Exercise
Using the listing below, copy exactly the lines from the one containing "returns a string" to the one containing "Variable backend_translate : translator", both lines included, and no others.

Provided data
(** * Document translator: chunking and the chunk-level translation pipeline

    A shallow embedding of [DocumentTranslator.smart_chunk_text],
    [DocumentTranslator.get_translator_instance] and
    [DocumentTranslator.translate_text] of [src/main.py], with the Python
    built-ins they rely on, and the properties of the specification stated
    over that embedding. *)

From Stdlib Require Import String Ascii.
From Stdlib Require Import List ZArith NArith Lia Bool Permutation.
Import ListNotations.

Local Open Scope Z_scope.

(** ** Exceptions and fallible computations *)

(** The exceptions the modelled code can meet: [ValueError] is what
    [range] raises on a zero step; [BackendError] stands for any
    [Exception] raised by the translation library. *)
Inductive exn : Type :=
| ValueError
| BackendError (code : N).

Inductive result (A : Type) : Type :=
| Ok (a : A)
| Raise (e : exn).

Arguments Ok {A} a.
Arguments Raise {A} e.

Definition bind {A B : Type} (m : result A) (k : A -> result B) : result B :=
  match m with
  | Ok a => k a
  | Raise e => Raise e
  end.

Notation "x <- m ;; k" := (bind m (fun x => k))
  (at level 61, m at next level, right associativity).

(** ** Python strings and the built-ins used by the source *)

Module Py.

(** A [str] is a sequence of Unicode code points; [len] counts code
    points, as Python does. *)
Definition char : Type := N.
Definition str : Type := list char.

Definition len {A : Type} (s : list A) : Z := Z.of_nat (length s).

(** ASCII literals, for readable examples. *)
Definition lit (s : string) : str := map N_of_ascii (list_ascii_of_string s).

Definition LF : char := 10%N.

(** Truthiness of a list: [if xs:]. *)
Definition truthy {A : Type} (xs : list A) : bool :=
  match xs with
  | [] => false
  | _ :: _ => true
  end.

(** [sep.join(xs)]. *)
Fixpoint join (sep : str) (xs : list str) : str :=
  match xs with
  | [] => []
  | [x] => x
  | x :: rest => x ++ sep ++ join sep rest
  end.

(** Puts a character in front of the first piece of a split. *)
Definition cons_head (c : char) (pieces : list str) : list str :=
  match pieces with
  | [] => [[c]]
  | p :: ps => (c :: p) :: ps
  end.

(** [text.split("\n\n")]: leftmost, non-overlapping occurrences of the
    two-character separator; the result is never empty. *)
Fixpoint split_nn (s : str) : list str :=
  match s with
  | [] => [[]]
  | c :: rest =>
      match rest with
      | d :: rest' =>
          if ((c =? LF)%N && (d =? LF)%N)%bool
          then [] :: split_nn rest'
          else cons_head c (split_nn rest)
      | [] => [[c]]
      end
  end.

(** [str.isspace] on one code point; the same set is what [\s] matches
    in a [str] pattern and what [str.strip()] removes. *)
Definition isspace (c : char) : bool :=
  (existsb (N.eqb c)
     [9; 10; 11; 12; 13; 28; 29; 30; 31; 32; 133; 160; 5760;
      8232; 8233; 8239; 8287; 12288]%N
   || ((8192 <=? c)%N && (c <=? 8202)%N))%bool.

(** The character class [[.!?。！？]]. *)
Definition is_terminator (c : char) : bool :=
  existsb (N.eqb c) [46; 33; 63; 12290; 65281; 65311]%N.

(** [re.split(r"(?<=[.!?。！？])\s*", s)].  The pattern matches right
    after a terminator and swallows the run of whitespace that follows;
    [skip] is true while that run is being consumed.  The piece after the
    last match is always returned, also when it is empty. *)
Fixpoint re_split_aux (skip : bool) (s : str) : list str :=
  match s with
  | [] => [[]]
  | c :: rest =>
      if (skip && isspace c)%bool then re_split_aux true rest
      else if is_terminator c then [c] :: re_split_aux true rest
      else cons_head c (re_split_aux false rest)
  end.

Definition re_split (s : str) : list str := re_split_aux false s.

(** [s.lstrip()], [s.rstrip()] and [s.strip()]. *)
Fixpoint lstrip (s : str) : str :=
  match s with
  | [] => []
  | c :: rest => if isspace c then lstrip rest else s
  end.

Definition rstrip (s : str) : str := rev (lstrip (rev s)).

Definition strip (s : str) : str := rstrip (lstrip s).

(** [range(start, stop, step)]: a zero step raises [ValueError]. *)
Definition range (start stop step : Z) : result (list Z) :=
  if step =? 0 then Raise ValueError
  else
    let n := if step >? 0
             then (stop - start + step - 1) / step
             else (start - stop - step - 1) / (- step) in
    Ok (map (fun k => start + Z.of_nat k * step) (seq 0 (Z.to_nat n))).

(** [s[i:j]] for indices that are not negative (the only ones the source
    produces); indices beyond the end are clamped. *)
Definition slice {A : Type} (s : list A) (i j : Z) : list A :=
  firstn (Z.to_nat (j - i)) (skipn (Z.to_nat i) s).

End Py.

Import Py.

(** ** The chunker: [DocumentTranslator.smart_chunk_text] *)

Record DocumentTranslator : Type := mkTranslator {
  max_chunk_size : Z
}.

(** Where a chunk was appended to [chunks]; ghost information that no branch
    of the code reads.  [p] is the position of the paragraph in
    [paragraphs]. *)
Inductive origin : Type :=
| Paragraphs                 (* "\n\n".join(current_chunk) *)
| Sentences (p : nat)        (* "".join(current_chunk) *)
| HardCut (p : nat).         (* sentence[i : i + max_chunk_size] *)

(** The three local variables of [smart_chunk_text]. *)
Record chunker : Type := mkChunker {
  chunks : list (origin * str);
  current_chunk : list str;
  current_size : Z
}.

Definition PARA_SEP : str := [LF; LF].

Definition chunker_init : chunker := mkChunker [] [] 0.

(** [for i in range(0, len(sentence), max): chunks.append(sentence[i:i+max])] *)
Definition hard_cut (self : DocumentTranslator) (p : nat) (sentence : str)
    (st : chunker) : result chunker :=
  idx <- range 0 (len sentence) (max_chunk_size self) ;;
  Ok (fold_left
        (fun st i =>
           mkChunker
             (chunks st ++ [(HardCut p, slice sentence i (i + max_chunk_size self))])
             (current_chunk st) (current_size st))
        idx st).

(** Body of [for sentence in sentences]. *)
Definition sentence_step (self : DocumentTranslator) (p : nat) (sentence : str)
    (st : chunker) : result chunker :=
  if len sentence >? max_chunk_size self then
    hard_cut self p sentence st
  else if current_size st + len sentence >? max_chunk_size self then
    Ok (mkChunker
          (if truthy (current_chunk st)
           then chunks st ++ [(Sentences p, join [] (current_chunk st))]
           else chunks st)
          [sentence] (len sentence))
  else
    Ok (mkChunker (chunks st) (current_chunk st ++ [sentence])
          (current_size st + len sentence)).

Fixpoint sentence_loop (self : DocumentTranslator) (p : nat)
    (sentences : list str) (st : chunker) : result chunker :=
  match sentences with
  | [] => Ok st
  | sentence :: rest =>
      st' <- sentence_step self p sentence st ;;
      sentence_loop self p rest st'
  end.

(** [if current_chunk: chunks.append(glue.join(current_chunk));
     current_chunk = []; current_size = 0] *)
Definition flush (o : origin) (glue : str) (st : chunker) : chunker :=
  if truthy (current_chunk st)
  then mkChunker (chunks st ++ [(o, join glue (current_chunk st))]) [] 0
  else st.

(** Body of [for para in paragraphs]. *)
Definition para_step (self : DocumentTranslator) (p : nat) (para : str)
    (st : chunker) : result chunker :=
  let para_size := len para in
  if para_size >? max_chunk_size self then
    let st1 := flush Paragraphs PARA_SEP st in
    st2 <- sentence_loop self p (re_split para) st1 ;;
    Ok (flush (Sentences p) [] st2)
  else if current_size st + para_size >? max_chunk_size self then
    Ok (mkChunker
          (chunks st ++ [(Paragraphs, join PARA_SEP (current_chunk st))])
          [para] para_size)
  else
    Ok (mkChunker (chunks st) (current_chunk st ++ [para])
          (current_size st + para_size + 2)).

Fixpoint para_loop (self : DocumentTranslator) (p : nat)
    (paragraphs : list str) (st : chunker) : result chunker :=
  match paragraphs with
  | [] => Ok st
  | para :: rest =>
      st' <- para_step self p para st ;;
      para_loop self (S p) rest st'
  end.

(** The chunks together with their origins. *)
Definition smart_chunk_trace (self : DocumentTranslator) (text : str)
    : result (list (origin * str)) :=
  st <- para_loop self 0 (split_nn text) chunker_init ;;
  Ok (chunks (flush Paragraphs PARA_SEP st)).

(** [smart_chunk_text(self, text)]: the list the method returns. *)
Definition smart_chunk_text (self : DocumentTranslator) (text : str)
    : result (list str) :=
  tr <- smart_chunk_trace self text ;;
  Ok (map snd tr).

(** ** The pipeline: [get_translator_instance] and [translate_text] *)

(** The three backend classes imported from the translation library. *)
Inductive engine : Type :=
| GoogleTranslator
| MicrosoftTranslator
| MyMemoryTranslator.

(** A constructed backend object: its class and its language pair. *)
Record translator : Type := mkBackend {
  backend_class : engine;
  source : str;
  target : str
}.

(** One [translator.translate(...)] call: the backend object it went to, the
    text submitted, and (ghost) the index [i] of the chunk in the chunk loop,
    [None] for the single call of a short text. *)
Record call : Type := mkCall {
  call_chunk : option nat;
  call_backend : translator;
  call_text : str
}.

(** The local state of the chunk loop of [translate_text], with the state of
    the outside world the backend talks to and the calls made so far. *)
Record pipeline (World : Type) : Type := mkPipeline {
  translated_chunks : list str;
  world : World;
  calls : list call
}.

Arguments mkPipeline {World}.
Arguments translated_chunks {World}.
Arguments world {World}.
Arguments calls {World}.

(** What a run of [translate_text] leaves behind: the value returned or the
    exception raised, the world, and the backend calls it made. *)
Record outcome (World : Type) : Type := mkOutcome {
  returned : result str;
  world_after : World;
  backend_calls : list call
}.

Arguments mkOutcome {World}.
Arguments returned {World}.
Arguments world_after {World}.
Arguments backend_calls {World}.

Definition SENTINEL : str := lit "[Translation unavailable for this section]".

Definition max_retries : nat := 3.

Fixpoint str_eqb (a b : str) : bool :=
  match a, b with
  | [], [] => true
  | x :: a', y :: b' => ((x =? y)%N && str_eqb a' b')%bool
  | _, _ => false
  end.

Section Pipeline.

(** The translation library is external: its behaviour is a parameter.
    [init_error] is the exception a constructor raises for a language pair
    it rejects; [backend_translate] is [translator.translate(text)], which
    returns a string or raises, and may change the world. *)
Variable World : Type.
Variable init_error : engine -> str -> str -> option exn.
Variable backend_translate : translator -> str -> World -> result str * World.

--

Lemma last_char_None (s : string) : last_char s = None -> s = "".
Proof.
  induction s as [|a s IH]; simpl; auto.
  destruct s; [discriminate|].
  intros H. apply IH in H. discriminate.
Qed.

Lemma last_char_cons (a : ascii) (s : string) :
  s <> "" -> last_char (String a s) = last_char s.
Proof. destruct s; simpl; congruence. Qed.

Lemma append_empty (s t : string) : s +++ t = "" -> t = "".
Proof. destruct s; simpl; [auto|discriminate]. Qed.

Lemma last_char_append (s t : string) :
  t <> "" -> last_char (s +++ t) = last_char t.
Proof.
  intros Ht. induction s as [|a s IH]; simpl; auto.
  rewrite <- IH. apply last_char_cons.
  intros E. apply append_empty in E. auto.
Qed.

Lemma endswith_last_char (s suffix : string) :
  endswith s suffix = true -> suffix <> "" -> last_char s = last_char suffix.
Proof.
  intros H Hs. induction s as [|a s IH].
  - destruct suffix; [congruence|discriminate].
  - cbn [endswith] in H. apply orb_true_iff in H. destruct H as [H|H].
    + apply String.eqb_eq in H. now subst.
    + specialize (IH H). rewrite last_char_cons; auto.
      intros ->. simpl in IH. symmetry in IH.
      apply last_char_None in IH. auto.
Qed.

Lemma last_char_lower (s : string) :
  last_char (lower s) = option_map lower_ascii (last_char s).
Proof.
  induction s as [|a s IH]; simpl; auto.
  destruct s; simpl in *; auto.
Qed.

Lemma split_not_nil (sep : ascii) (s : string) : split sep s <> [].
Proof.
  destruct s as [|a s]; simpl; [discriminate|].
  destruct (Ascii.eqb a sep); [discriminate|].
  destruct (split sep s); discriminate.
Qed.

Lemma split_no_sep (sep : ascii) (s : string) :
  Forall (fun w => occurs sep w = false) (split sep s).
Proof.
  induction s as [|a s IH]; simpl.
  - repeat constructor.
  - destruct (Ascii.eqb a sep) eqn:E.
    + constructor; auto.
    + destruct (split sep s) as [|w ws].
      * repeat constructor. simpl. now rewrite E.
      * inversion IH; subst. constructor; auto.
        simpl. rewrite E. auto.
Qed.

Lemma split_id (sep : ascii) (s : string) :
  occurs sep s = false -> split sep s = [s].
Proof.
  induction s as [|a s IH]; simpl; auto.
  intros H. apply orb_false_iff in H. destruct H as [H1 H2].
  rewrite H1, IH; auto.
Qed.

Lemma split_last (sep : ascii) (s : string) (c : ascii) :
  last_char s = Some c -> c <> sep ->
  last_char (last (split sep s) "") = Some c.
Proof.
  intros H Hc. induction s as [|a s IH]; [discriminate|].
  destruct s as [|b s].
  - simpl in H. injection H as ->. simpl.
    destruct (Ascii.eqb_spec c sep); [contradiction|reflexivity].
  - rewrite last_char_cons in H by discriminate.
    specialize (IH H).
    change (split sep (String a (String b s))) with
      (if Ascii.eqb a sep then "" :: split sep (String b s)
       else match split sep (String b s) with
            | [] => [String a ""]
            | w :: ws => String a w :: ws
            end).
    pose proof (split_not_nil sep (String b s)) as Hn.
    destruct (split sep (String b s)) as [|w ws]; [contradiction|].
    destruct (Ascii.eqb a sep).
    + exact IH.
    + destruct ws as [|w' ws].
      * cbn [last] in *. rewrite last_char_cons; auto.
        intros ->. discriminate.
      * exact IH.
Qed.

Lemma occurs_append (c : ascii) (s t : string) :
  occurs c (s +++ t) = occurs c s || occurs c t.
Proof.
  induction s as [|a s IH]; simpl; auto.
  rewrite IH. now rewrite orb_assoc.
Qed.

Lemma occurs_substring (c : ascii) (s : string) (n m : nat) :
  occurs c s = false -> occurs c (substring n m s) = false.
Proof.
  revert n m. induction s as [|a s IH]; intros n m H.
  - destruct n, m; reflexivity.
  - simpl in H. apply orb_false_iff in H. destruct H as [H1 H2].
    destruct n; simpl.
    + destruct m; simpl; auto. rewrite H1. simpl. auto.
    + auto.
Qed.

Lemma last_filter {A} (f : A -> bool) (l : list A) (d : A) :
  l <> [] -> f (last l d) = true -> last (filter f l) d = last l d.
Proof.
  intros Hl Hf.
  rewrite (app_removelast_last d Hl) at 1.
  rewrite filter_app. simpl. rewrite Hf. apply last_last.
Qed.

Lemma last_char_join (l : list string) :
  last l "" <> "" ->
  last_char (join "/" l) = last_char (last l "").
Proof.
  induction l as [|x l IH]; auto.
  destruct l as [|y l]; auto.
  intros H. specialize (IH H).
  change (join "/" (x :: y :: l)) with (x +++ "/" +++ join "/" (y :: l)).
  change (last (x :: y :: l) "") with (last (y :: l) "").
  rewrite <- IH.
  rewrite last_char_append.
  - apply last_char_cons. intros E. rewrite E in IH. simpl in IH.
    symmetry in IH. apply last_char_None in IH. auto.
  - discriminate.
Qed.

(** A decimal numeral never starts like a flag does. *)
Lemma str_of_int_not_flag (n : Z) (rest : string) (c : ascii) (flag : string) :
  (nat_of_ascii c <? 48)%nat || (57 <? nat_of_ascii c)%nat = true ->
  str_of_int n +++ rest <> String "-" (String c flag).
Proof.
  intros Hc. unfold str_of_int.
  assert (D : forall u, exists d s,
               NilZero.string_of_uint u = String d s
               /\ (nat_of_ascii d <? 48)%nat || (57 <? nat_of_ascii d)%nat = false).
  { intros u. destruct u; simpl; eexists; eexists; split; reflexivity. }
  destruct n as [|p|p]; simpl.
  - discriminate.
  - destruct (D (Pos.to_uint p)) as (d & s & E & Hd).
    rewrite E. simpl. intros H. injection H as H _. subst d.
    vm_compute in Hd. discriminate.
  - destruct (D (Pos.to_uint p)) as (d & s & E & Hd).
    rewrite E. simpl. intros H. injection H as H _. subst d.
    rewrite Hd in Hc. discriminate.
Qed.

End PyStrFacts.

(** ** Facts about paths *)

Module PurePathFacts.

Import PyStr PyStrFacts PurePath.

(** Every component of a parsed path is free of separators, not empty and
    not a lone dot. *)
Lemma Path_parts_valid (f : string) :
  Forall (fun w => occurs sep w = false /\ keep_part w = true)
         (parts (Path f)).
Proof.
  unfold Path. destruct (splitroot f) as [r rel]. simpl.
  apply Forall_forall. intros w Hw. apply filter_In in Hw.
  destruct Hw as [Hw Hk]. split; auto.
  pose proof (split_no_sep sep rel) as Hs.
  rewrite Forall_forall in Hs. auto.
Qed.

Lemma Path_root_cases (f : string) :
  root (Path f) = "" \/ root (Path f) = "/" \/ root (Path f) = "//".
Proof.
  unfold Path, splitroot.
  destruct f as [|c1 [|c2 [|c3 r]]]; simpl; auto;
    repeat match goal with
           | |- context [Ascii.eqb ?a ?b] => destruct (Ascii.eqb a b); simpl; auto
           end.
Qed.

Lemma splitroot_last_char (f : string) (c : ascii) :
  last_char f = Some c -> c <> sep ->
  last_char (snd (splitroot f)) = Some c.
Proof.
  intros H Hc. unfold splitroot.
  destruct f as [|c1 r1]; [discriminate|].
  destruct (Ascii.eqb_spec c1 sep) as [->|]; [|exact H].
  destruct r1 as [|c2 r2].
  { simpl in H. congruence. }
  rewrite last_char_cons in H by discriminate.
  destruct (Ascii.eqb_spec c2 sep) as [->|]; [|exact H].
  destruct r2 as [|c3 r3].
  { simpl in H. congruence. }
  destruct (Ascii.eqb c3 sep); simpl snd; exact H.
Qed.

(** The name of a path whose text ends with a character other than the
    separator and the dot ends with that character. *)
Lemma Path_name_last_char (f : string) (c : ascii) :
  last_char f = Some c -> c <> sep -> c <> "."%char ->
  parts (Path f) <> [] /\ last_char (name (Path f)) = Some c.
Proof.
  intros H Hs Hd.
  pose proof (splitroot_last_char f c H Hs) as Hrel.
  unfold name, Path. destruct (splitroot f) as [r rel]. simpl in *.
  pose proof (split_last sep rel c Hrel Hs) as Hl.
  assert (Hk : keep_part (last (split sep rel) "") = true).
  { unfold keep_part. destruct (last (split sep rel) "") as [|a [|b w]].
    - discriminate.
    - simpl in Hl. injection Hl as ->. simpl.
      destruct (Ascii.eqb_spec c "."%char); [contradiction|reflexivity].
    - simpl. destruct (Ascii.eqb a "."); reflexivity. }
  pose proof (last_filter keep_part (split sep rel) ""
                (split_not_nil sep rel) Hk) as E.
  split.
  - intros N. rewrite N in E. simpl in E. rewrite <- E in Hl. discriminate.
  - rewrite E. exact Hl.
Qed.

Answer area
    returns a string or raises, and may change the world. *)
Variable World : Type.
Variable init_error : engine -> str -> str -> option exn.
Variable backend_translate : translator -> str -> World -> result str * World.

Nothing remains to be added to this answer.